Office of the Attorney General - State of Texas
March 10, 1999
Dear Mr. Speed:
On behalf of the Texas Board of Professional Engineers (the "Board"), you ask several questions about the rule-making authority of the Texas Natural Resource Conservation Commission (the "TNRCC" or "Commission") under chapter 366 of the Texas Health and Safety Code, which addresses the regulation of on-site sewage disposal systems. Your specific questions are as follows:
1. Does the TNRCC have the authority to license site evaluators or other persons to perform engineering as authorized by the Texas Engineering Practice Act?
2. Does an agency or political subdivision of the state have the authority to interfere with the authority of the TBPE [("Texas Board of Professional Engineers")] by imposing additional requirements upon licensed engineers to practice activities already authorized by their licenses?
3. Do such agencies or political subdivisions have the authority to prohibit or otherwise impede licensed engineers from performing activities already authorized under their engineering license?
Letter from John R. Speed, P.E., Executive Director, Texas Board of Professional Engineers, to Honorable Dan Morales, Texas Attorney General 6 (Feb. 11, 1998) (on file with Opinion Committee) [hereinafter Speed letter of 2/11/98].

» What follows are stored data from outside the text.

(* ===== verification/Serve.v ===== *)
(** * Serving: [serve/http.rs], and the tenant header of [serve/client.rs]

    A request is routed, gated, handed to the guest and answered.  The guest is
    a parameter: for the request it is handed, a [GuestRun] says what it writes,
    what it raises, what it answers and how its call ends.  A body is the polls
    it answers, one after the other; wasmtime, hyper and the clock are in the
    arguments.  The storage is the one the credentials are kept in. *)
From S2P Require Import Prelude Text Http Attestation Attest AuthToken Devices Notify Storage Credentials Gate Routes.

(** ** Bodies *)
Inductive poll (A : Type) := Pending | Ready (a : A).
Arguments Pending {A}. Arguments Ready {A} a.
Inductive frame := Data (b : bytes) | Trailers (hs : headers).
Definition is_data (f : frame) : bool := match f with Data _ => true | _ => false end.
(** What the oneshot channel of the anchor answers, polled [wait] times before. *)
Record Anchored := { wait : nat; outcome : result () (result string ()) }.
Inductive Phase := Streaming | Holding (trailers : option frame) | Finished.
Record AnchoredBody := { inner : list (poll (option (result string frame))); anchored : Anchored; phase : Phase }.

(** The arm [Holding], and the whole of [poll_frame]: its loop goes round once more
    at most, from [Streaming] to [Holding]. *)
Definition poll_holding (b : AnchoredBody) (trailers : option frame) : poll (option (result string frame)) * AnchoredBody :=
  match wait (anchored b) with
  | S n => (Pending, {| inner := inner b; anchored := {| wait := n; outcome := outcome (anchored b) |};
                        phase := Holding trailers |})
  | O => (Ready (match outcome (anchored b) with
                 | Ok (Ok _) => Ok <$> trailers
                 | _ => Some (Err "the response's writes could not be made durable") end),
          {| inner := inner b; anchored := anchored b; phase := Finished |})
  end.
Definition poll_frame (b : AnchoredBody) : poll (option (result string frame)) * AnchoredBody :=
  match phase b with
  | Finished => (Ready None, b)
  | Holding trailers => poll_holding b trailers
  | Streaming =>
      match inner b with
      | Ready (Some (Ok (Data d))) :: rest =>
          (Ready (Some (Ok (Data d))), {| inner := rest; anchored := anchored b; phase := Streaming |})
      | Ready (Some (Ok f)) :: rest =>
          poll_holding {| inner := rest; anchored := anchored b; phase := Streaming |} (Some f)
      | Ready None :: rest => poll_holding {| inner := rest; anchored := anchored b; phase := Streaming |} None
      | [] => poll_holding b None
      | p :: rest => (p, {| inner := rest; anchored := anchored b; phase := Streaming |})
      end
  end.
Definition is_end_stream (b : AnchoredBody) : bool := match phase b with Finished => true | _ => false end.
(** How hyper sends a body: polls until the end or an error, unless the body
    says it has ended. *)
Inductive ending := Complete | Broken (e : string) | Unfinished.
Fixpoint send_body (fuel : nat) (b : AnchoredBody) : list frame * ending :=
  match fuel with
  | O => ([], Unfinished)
  | S fuel =>
      if is_end_stream b then ([], Complete)
      else match poll_frame b with
      | (Pending, b) => send_body fuel b
      | (Ready None, _) => ([], Complete)
      | (Ready (Some (Err e)), _) => ([], Broken e)
      | (Ready (Some (Ok f)), b) => let '(fs, e) := send_body fuel b in (f :: fs, e)
      end
  end.

Inductive OutBody := Full (b : bytes) | Streamed (b : AnchoredBody).
Record HttpResponse := { hr_status : Z; hr_headers : headers; hr_body : OutBody }.
(** What the client sees of a body. *)
Definition client_sees (b : OutBody) : list frame * ending :=
  match b with
  | Full b => ([Data b], Complete)
  | Streamed b => send_body (length (inner b) + wait (anchored b) + 3) b
  end.
(** [BodyExt::collect]: the frames, or the first error. *)
Fixpoint collect (polls : list (poll (option (result string frame)))) : result string (list frame) :=
  match polls with
  | [] => Ok []
  | Pending :: polls => collect polls
  | Ready None :: _ => Ok []
  | Ready (Some (Err e)) :: _ => Err e
  | Ready (Some (Ok f)) :: polls => fs ← collect polls; Ok (f :: fs)
  end.
Definition to_bytes (fs : list frame) : bytes :=
  concat ((λ f, match f with Data b => b | Trailers _ => [] end) <$> fs).

Definition informational (status : Z) : bool := (100 <=? status) && (status <? 200).
Definition bodiless (head : bool) (status : Z) : bool :=
  head || informational status || (status =? 204) || (status =? 304).
Definition after_anchor (status : Z) (hs : headers) (body : list (poll (option (result string frame))))
    (anchored : Anchored) (head : bool) : result string HttpResponse :=
  if negb (bodiless head status) && bool_decide (header_get_all "content-length" hs = []) then
    Ok {| hr_status := status; hr_headers := hs;
          hr_body := Streamed {| inner := body; anchored := anchored; phase := Streaming |} |}
  else
    fs ← collect body;
    r ← ok_or (to_option (outcome anchored)) "the guest's call ended before its writes were anchored";
    _ ← r;
    Ok {| hr_status := status; hr_headers := hs; hr_body := Full (to_bytes fs) |}.

(** ** The tenant header *)
Definition X_ENCLAVE_TENANT : string := "x-enclave-tenant".
Definition apply_tenant (tenant : option bytes) (hs : headers) : headers :=
  match tenant with
  | Some id => header_insert X_ENCLAVE_TENANT (str_bytes (hex_encode id)) hs
  | None => header_remove X_ENCLAVE_TENANT hs
  end.
(** The headers of the gate do not reach the guest. *)
Definition forwardable (hs : headers) : headers := filter (λ h, h.1 ∉ AUTH_HEADERS) hs.

(** ** One call of the guest *)
(** How the response outparam was answered, and how the task ended without it. *)
Inductive head_outcome :=
  | HeadSet (status : Z) (hs : headers) (body : list (poll (option (result string frame))))
  | HeadError (e : string)
  | NeverSet (ended : result string ())  (** returned, or failed or panicked *)
  | TimedOut.
Record GuestRun := {
  gr_instantiates : bool;
  gr_edits : list ((string * string) * option bytes);  (** files of its own directory *)
  gr_wakes : list (string * option string);
  gr_head : head_outcome;
  gr_finishes : bool;  (** its task ran to the end: neither aborted nor stopped by a deadline *)
  gr_anchor_wait : nat }.
Record World := { w_zfs : Zfs; w_notifier : option Notifier }.
Definition set_zfs (z : Zfs) (w : World) : World := {| w_zfs := z; w_notifier := w_notifier w |}.
Definition set_notifier (f : Notifier → Notifier) (w : World) : World :=
  {| w_zfs := w_zfs w; w_notifier := f <$> w_notifier w |}.
Definition on_zfs {E A} (m : M Zfs E A) : M World E A := zoom w_zfs set_zfs m.

Definition edit (t : bytes) (z : Zfs) (e : (string * string) * option bytes) : Zfs :=
  put_file (PTenant t e.1.1 e.1.2) e.2 z.
Definition guest_writes (t : bytes) (g : GuestRun) (z : Zfs) : Zfs := foldl (edit t) z (gr_edits g).
Fixpoint stage_all (t : bytes) (ws : list (string * option string)) (n : Notifier) : Notifier :=
  match ws with [] => n | (c, r) :: ws => stage_all t ws (stage t c r n).2 end.
(** [await_head]: what the request is answered with, before its end is held. *)
Definition await_head (h : head_outcome) :
    result string (Z * headers * list (poll (option (result string frame)))) :=
  match h with
  | HeadSet status hs body => Ok (status, hs, body)
  | HeadError e => Err e
  | NeverSet (Ok _) => Err "guest returned without calling response-outparam::set"
  | NeverSet (Err e) => Err "guest failed before setting a response"
  | TimedOut => Err "guest did not produce a response within its timeout; abandoned"
  end.
(** The rest of the spawned task: the anchor, and the wakes that ride on it. *)
Definition settle (t : bytes) (wakes : bool) : M World string (result string ()) :=
  r ← attempt (on_zfs (anchor_tenant t));
  _ ← (if wakes then
         modify (set_notifier (match r with Ok _ => deliver_staged t | Err _ => drop_staged t end))
       else mret tt);
  mret r.
Definition ANONYMOUS : bytes := replicate 16 Byte.x00.
(** What [in_tenant] and [in_fresh_instance] have in common: the first
    instantiates before its task, the other in it; only a tenant's guest raises
    wakes. *)
Definition run_guest (t : bytes) (tenant : bool) (head : bool) (g : GuestRun) : M World string HttpResponse :=
  _ ← on_zfs (tenant_dir t);
  _ ← ensure (gr_instantiates g) "instantiating the guest";
  _ ← modify (λ w, set_zfs (guest_writes t g (w_zfs w)) w);
  _ ← (if tenant then modify (set_notifier (stage_all t (gr_wakes g))) else mret tt);
  sent ← (if gr_finishes g then r ← settle t tenant; mret (Ok r) else mret (Err tt));
  r ← lift (await_head (gr_head g));
  lift (after_anchor r.1.1 r.1.2 r.2 {| wait := gr_anchor_wait g; outcome := sent |} head).
Definition in_tenant (t : bytes) (head : bool) (g : GuestRun) : M World string HttpResponse := run_guest t true head g.
Definition in_fresh_instance (head : bool) (g : GuestRun) : M World string HttpResponse := run_guest ANONYMOUS false head g.
(** At start-up: the guest's initialiser runs, and with tasks it exports [run-task]. *)
Definition verify_instantiates (tasks starts starts_in_background exports_run_task : bool) : result string () :=
  _ ← check starts "instantiating the guest";
  if tasks then
    _ ← check starts_in_background "instantiating the guest";
    check exports_run_task "background tasks require the run-task export"
  else Ok tt.

(** ** Messages and background work *)
(** [run_message]: a reply leaves once what it was computed from is anchored. *)
Definition run_message (t : bytes) (edits : list ((string * string) * option bytes))
    (wakes : list (string * option string)) (answer : result string bytes) : M World string bytes :=
  _ ← on_zfs (existing_tenant_dir t);
  _ ← modify (λ w, set_zfs (foldl (edit t) (w_zfs w) edits) w);
  _ ← modify (set_notifier (stage_all t wakes));
  b ← lift answer;
  _ ← ensure (len b <=? 256 * 1024) "reply exceeds the message ceiling";
  r ← attempt (on_zfs (anchor_tenant t));
  match r with
  | Ok _ => _ ← modify (set_notifier (deliver_staged t)); mret b
  | Err e => _ ← modify (set_notifier (drop_staged t)); fail e
  end.

(** ** Routing *)
Record IncomingRequest := { rq : Request; rq_body : option bytes (** what reading the body gives *) }.
Record Deployment := {
  has_auth : bool; has_gate : bool; has_tenancy : bool; attestor : option ResponseAttestor }.
Section serve.
Context `{WebAuthn, Sha256, !Codec (StoredCredential Passkey), !AuthJson, !Base64, !Base64Encode, !Nsm}.
Context (json_text : Body → bytes) (error_text : string → bytes).
Context (guest : Request → GuestRun).
Record Server := { auth : AuthEndpoints; sv_notifier : option Notifier }.
Definition world (s : Server) : World :=
  {| w_zfs := fc_zfs (Gate.credentials (gate (auth s))); w_notifier := sv_notifier s |}.
Definition set_world (w : World) (s : Server) : Server :=
  {| auth := set_gate (Gate.set_credentials (set_fc_zfs (w_zfs w) (Gate.credentials (gate (auth s)))) (gate (auth s))) (auth s);
     sv_notifier := w_notifier w |}.
Definition set_auth (a : AuthEndpoints) (s : Server) : Server := {| auth := a; sv_notifier := sv_notifier s |}.
Definition redeem_request (now : Z) (r : Request) : M Server Denied Verified :=
  λ s, let '(v, g) := Gate.redeem now r (gate (auth s)) in (v, set_auth (set_gate g (auth s)) s).

Definition refused (status : Z) (detail : string) : HttpResponse :=
  {| hr_status := status; hr_headers := [("content-type", str_bytes "application/json")];
     hr_body := Full (error_text detail) |}.
Definition of_auth (r : Response) : HttpResponse :=
  {| hr_status := rs_status r; hr_headers := (λ h, (h.1, str_bytes h.2)) <$> rs_headers r;
     hr_body := Full (json_text (rs_body r)) |}.

(** [ServeHandle::handle]: the request the guest is handed, and its call. *)
Definition handed (tenant : option bytes) (r : Request) : Request := set_headers (apply_tenant tenant) r.
Definition handle_guest (d : Deployment) (r : Request) (tenant : option bytes) : M Server string HttpResponse :=
  let head := bool_decide (rq_method r = "HEAD") in
  let g := guest (handed tenant r) in
  zoom world set_world
    (match tenant with
     | Some t => if has_tenancy d then in_tenant t head g else in_fresh_instance head g
     | None => in_fresh_instance head g
     end).
Definition route (d : Deployment) (e : Env) (i : IncomingRequest) : M Server string HttpResponse :=
  let path := rq_path (rq i) in
  if has_auth d && starts_with AUTH_PREFIX path then
    match rq_body i with
    | None => mret (refused 400 "malformed request")
    | Some body => λ s,
        let '(o, a) := handle e (rq_method (rq i)) path body (auth s) in
        (Ok (match o with Some r => of_auth r | None => refused 404 "no such endpoint" end), set_auth a s)
    end
  else if has_gate d then
    v ← attempt (redeem_request (now e) (rq i));
    match v with
    | Ok v => handle_guest d (set_headers forwardable (rq i)) (Some (v_tenant_id v))
    | Err denied => mret (refused (status denied) (public_message denied))
    end
  else handle_guest d (rq i) None.

(** The service closure of [serve_connection]. *)
Definition set_response_headers (f : headers → headers) (r : HttpResponse) : HttpResponse :=
  {| hr_status := hr_status r; hr_headers := f (hr_headers r); hr_body := hr_body r |}.
Definition service (d : Deployment) (certificate : option bytes) (e : Env) (i : IncomingRequest) :
    M Server string HttpResponse :=
  match nonce_from_headers (rq_headers (rq i)) with
  | Err err => mret (refused 400 (nonce_error_display err))
  | Ok nonce =>
      let attest_this := starts_with AUTH_PREFIX (rq_path (rq i)) in
      match attestor d with
      | Some a =>
          if attest_this then
            match document a certificate nonce with
            | Err _ =>
                mret (set_response_headers (header_insert "connection" (str_bytes "close"))
                        (refused 503 "this response could not be attested"))
            | Ok doc => r ← route d e i; mret (set_response_headers (attach doc) r)
            end
          else r ← route d e i; mret (set_response_headers strip r)
      | None => r ← route d e i; mret (set_response_headers strip r)
      end
  end.
End serve.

Our analysis begins with the rules to which the Board most specifically objects - those pertaining to site evaluator training and certification. In addressing the rules on site evaluator training and certification, we do not raise any question about the Commission's authority to require site evaluations to determine the suitability of a location for placing a particular on-site sewage disposal facility. See Tex. Health & Safety Code Ann. §§ 366.011(1) (Commission or authorized agents have general authority over location, design, construction, installation, and proper functioning of on-site sewage disposal systems); 366.012(a)(2) (adoption of rules that encourage alternative techniques and technologies that can be used in soils not suitable for conventional on-site sewage disposal); 366.012(b)(3) (adoption of rules requiring specific management practices or procedures if required by site conditions or other problems) (Vernon Supp. 1999).
You indicate that rules adopted by the Commission to regulate "site evaluators" are not authorized by chapter 366 of the Health and Safety Code and that some of them encroach upon the Board's authority to regulate the practice of professional engineering. We conclude that the Commission does not have authority under chapter 366 of the Health and Safety Code to require the certification of "site evaluators." Because we believe such rules are invalid, we do not need to decide whether "site evaluators" perform engineering as regulated by the Texas Engineering Practice Act or whether the rules impede licensed engineers from performing activities already authorized under their engineering license. We could not in any case answer these questions definitively in an attorney general opinion. To determine whether or not a "site evaluator" engages in the practice of engineering would require the investigation and resolution of fact questions, which cannot be done in the opinion process. See, e.g., Tex. Att'y Gen. Op. Nos. DM-383 (1996) at 2 (questions of fact are inappropriate for the opinion process); DM-98 (1992) at 3 (questions of fact cannot be resolved in the opinion process); H-56 (1973) at 3 (improper for Attorney General to pass judgment on a matter that would be a question for jury determination); M-187 (1968) at 3 (Attorney General cannot make factual findings).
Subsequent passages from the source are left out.